This post has been republished via RSS; it originally appeared at: Excel Blog articles.
|Round 1 Post||Round 2 Post||Round 3 Post|
Finally, the round 3 post is here! Since my last post, we held the world finals round,
named our Canada Champ
This post warrants the warning: my videos are still long. I get started talking about Excel and can’t stop! Because the video explanations are long, I’m going to try keeping this write up short. If the post doesn’t give you enough info, check the video. When the video is not good enough, hit the web and USE THE COMMUNITY! That’s why we are all here.
Challenge 01-01 (Data Relays part 1)
The purpose of this question was to get deeper into Get & Transform, which I LOVE. Get & Transform (aka PowerQuery) and the Data Model together is an insanely powerful combination. It dramatically changed the way I did my job when I was as a financial analyst. Building up skills on both tools can be a huge time saver when it comes to analytical work, and they are shared technologies between Excel and PowerBI
The other thing I will say (repeat of a comment in the video) is that there are many ways to get the answer. I’ve taken a path that intentionally uses lots of queries to show you the capability of modularizing your queries to use them as building blocks for one another (a great way to avoid repeating work and a way to make updates automatically flow through all your query work) Okay, onto to the nitty gritty.
- Get Data From Race 1 (2:22) – we'll figure out all the shaping for Race 1, then repeat the steps for 2 and 3.
- [Race 1] Create a new Athlete Birthday Column (2:52) – we will need this to calculate ages
- [Race 1] Create a new Age column (4:52) – Age equals Race Date minus Birthday (we divide the number of days by 365 to get years). There are a variety of DateTime/Duration functions in the M query language you could leverage. I took this approach to mirror how you might calculate the age in a traditional Excel spreadsheet
- [Race 1] Sort athletes by result time (7:00) – so we can calculate athlete ranks in the race (who came in 1st, 2nd, 3rd, etc…)
- [Race 1] Add an Race Rank column (7:35) – we can determine ranks with the table sorted by adding an index column
- [Race 2] Repeat steps 1-5 for Race 2 (10:00)
- [Race 3] Repeat steps 1-5 for Race 3 (11:35)
- Combine all the Race Data (13:40) – Get & Transform makes this easy with the append queries capability
- Find all the 1st place and 2nd place Race Winners (17:00) – this was the first way athletes could qualify for the finals. We just need a quick filtering of the race ranks. We'll put these names in a separate query to access later
- Find the other 2 qualifying finalists (22:00) – this was the second way athletes could qualify for the finals. We do this by filtering out the 1st/2nd place winners, and then do the same sort/index column approach we did in step 5. The top 2 "remaining" athletes are the other finalists. We'll put these names in a separate query to access later. Note: I intentionally took a separate step here to show you how conditionals (if formulas) work in queries. If you have questions about setup or syntax, check out the end of this step.
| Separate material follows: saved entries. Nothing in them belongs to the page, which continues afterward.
(* ===== verification/Prelude.v ===== *)
(** * Penstock, verified

    Penstock is a gateway for language-model APIs written in Go (src/): it takes
    OpenAI-shaped chat requests, picks a backend from a chain, translates to and
    from the backend's wire, relays streams, caches answers, and bills tenants
    against budgets.  Beside it the repository keeps the programs that measure it: a
    deterministic upstream, the recording of its profiles, the study of the cache, the
    figures, and the test suite of the adapters.  This library models all of them,
    from the bytes of a configuration and of a request to the bytes of the answer, of
    the ledger, of a result file and of a figure, and proves what makes them correct.
    All files are under [internal/] unless said otherwise.

    ** How the parts interact

    A request passes the middleware ([Ingress]: recovery, access log, key,
    slot, mux), then [Handlers.handleChatCompletions]: the cache is asked
    ([Lookup] over [Exact] and [Semantic], vectors from [Embedder]), the budget
    reserved ([Guard] over [Estimator], [Budget], [Pricing]), the route's chain
    tried ([Router] over [Selector] and [Health]) until an adapter answers
    ([OpenaiWire], [Anthropic], [Gemini], all on [Upstream], [Sse] and
    [Stream]), the answer or stream written ([Wire], with [Redact] for what an
    upstream says), the reservation settled, its totals made durable ([Durable]) and
    a row appended to the ledger ([Ledger]).  [Config] and [Wiring] build all of it
    from the file; [Process] opens, serves and releases it; [Admin] shows the
    balances; [Metrics] counts.

    The study ([Corpus], [Study], [Verdict], [Collect], [StudyRun], [Report]) runs the
    gateway's own stores over a corpus of labelled questions; [Figures] draws what it
    wrote ([Published]).  [Calibrate] times a provider and writes the profile
    ([ProfileFile]) that [LlmSim] replays to the adapters.

    ** Files

    Foundations (the Go language and standard library as far as used):
    - [Prelude]: 64-bit integers, instants, tactics, hint databases, lists;
      [Float64]: binary64 on [SpecFloat], [Rounding]: how far it is from exact
      arithmetic; [GoString]: strings, TrimSpace, Itoa;
      [Json], [JsonText], [JsonLine], [JsonIndent]: encoding/json both ways, compact,
      in lines and indented; [Decimal]: the shortest decimal of a float;
      [Timestamp]: RFC 3339; [Regex]: regexp; [Url]: path segments; [Sha256];
      [Money]: the interface [USD] with binary64 and exact instances.

    Providers:
    - [Providers] (providers/types.go, errors.go, httpclient.go), [Sse]
      (providers/sse.go), [Stream] (the reader machine common to the adapters'
      stream.go), [Upstream] (their HTTP code);
    - [OpenaiWire] (providers/openaiwire/, providers/rewrite.go), [Dialect],
      [Anthropic] (providers/anthropic/), [Gemini] (providers/gemini/);
    - [Adapters]: the registry (providers/factory.go) and the contract [Honest]
      that the three adapters, renamed providers and booted chains keep;
    - [Conformance]: the suite of providers/conformance, run on the three adapters.

    Routing: [Health] (router/health.go, policy.go, types.go), [Selector]
    (router/selector.go), [Router] (router/orchestrator.go).

    Money: [Pricing] (pricing/pricing.go), [Ledger] (pricing/ledger.go), [Budget]
    (budget/enforcer.go, types.go), [Estimator], [Guard], [Durable] (budget/store.go,
    sqlitestore.go and the persistence of enforcer.go).

    Cache: [Exact], [Semantic], [Embedder] (cache/embed_gemini.go), [Lookup]
    (cache/policy.go, key.go, messages.go, lookup.go).

    Serving: [Redact], [Wire] (httperr/, ingress/errors.go, accounting.go,
    metrics.go), [Auth] (ingress/auth.go, limits.go), [Handlers]
    (ingress/handlers.go, cached.go), [Ingress] (ingress/server.go), [Relay]
    (pumpStream, and a stream from the upstream's bytes to the client's), [Config]
    (config/), [Wiring] and [Process] (cmd/penstock/main.go), [Admin] (admin/),
    [Metrics] (obs/).

    Measuring: [LlmSim] (llmsim/, cmd/llmsim), [Calibrate] and [ProfileFile]
    (cmd/calibrate), [Samples], [Corpus], [Study], [Verdict], [Collect], [StudyRun],
    [Report] (cmd/cachestudy), [Canvas], [Figures] (cmd/plot), [Published]
    (cmd/cachestudy and cmd/plot together).

    ** Correspondence

    A struct is a record, a tagged string an inductive type, a method a
    definition of the same name over the state it changes; a critical section
    under a mutex is one function, and a concurrent history a sequence of them
    ([Budget], [Health], [Exact], [Auth]); writes outside a lock, workers and the
    shutdown of the process are steps of a relation ([Durable], [Collect], [LlmSim],
    [Process]).  Maps are [gmap]s; a pointer structure (the recency list of
    [Exact]) is a heap of nodes.  A panic is [None].  Goroutines appear as the
    events they feed to a loop ([Handlers.loop_event]).  What the program reads
    of the outside (clocks, random draws, the HTTP client, the client's
    connection, the file system) is given to the operation that reads it, and
    every theorem holds for all of it.

    ** What the theorems say

    - Nothing partial is passed off as whole: [Relay.done_is_the_whole_bill],
      [Adapters.every_member_is_honest], [OpenaiWire.whole_only_after_done]; and of
      the single wires [Anthropic.whole_only_after_stop],
      [Gemini.whole_only_after_finish], [Handlers.stream_relayed_in_order].
    - What is billed is what is told and what is reserved is given back:
      [Budget.budget_bounded], [Budget.committed_is_outstanding],
      [Handlers.reservation_closed_once], [Guard.settle_bills_once],
      [Admin.headroom_is_what_is_admitted].  The first two and the last are of money
      that rounds, binary64 included, with the rounding they allow written out.
    - Durability: [Durable.restart_restores_spend], [Durable.store_never_regresses],
      [Ledger.ledger_reads_back].
    - Routing: [Router.attempts_follow_policy], [Router.chain_bounded],
      [Router.no_peer_starved], [Health.health_reachable_wf] and the lemmas on
      probes and recovery.
    - Translation: [Anthropic.request_crosses], [Gemini.prompt_crosses],
      [Gemini.url_names_the_model], [OpenaiWire.chat_is_verbatim_or_classed].
    - Caching: [Exact.exact_refines_list], [Exact.hit_is_own_latest_answer],
      [Lookup.key_is_the_question], [Handlers.replay_is_the_stream],
      [Sse.frames_roundtrip].
    - Doors: [Ingress.refused_at_the_door],
      [Ingress.every_request_is_measured_once], [Wiring.keys_follow_the_file],
      [Embedder.key_is_never_told], [Redact.provider_keys_are_redacted].
    - Booting and ending: [Config.loaded_is_bounded], [Wiring.valid_config_boots],
      [Process.every_exit_releases], [Process.clean_drain_loses_nothing].
    - The simulator: [LlmSim.simulated_stream_crosses], [LlmSim.hangs_are_bounded].
    - The studies: [Corpus.loads_exactly_the_trustworthy],
      [Collect.all_answers_or_none], [Study.exact_tier_is_the_repeats],
      [Verdict.clean_threshold_separates], [Verdict.thresholds_are_the_grid].
    - The figures: [Canvas.crossing_is_intersection],
      [Figures.only_checked_figures_are_written]; both committed figures are drawn
      again ([Figures.FiguresExample.the_committed_figures]).
    - One program's file read by another: [Published.the_figure_shows_the_study],
      [ProfileFile.the_simulator_replays_the_recording].
    - Foundations: [Regex.match_at_hd] and [Regex.no_match_at] (the backtracking
      matcher against what a pattern matches), the round trips of [JsonText],
      [JsonIndent], [Decimal] and [Timestamp].

    Each has a concrete instance beside it where it has hypotheses; behaviours
    that depart from what a comment or a neighbouring path says are theorems of
    the Example modules.

    ** Interfaces

    [USD] and [RoundedUSD] (money), [SpendStore] and [SpendStoreLaws] (the store
    of [Durable]), [Registered] (what boot needs of a registry), [Marked] and
    [Emitting] (what a wire promises the reader machine), [Honest] (what a
    provider promises the gateway), [Quiet] (what a handler promises the
    middleware), [Source] and [SourceLaws] (the random generator of [LlmSim]),
    [Arith] (the coordinates of [Canvas], binary64 or exact), [Client] and
    [ClientLaws] (the Prometheus client of [Metrics]).  Clients are proved against
    the class; instances discharge it.

    ** Fuel and bounds

    [Json.value] recurses on the scanner's nesting limit, 10000, which is the
    program's own.  The readers of [Sse] and [Stream] recurse on the length of
    the body, and every turn consumes a byte ([Next_shorter]); [Router] on the
    attempt budget, which [chain_bounded] shows is enough; the trims and digit
    loops on the length of the string; a search of [Regex] on the length of the text,
    of which every match takes a byte; [Collect.embed_batches] on the number of
    texts; the draining reader of [Conformance] on the bytes of the body and one.
    The float loops of the programs have fuel in steps: the thresholds of a sweep
    ([Verdict.thresholds_are_the_grid] says when they end, and that they need not),
    the ticks of a figure ([Figures.max_tick]: 1000, four seconds of added latency;
    [Figures.only_checked_figures_are_written] tells a run that would need more from
    one that ends).  Sizes (64 KiB events, 32 MiB answers, 8 KiB failures) are those
    of the source.

    ** Integers, floats, instants

    - Go's [int], [int64] and [time.Duration] are [Z] restricted to 64-bit
      two's complement: [wrap64] is the wrap-around of every arithmetic
      operation on them, [wrapu64] the one of [uint64].
    - [time.Time] is a [Z], nanoseconds since Go's zero time (year one), so
      the zero value [time.Time{}] is [0]; [Time.Sub] saturates the way Go's
      does, [Time.Add] does not wrap (Go's wall clock has 64 bits of seconds).
    - [float64] is binary64 with every rounding.  Conservation of money is proved
      for any money that rounds each sum and difference by no more than [usd_err] of
      it: exact money by nothing, binary64 by one part in 2^53 ([Rounding]).  That
      rounding does carry a budget past its cap is
      [Budget.rounding_passes_the_cap].

    ** Not modelled

    YAML decoding (third party: a configuration and a price table are what it
    returned); the text of SQL (a table of rows); log lines and the progress of the
    commands; histogram buckets, the text exposition of Prometheus and the spans of
    obs/tracing.go; pattern matching of net/http's mux, and its listeners; the parsing
    of flags; the sentences of a denial; [math.Log] and [math.Exp] (parameters of
    [LlmSim]); the -dump listing of cmd/plot. *)

From Stdlib Require Import ZArith Lia String.
From stdpp Require Import base gmap strings list numbers sorting.

Declare Scope go_scope.
Delimit Scope go_scope with go.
- Combine the 2 queries that identify Finalists (28:30) – append queries, sort as required (result time and athlete number), and delete columns we do not need.
Challenge 01-02 (Data Relays part 2)
TIME FOR THE DATA MODEL! The data model allows you to work with massive amounts of data (millions of rows), easily connect different data sets together via relationships, and run complex, dynamic calculations. Now, this is an introduction. We are just trying to get folks comfortable with the data model, before we unleash its awesome power! I HIGHLY recommend using some of the community resources/trainings for the data model. It really is a game changing technology for spreadsheet analytics. Again, the steps below are short and to the point. The video gives some deeper explanations of the data model for all the newbies out there. If you just want the answers, read below. If you want to get the details (and can bear listening to me) watch the video.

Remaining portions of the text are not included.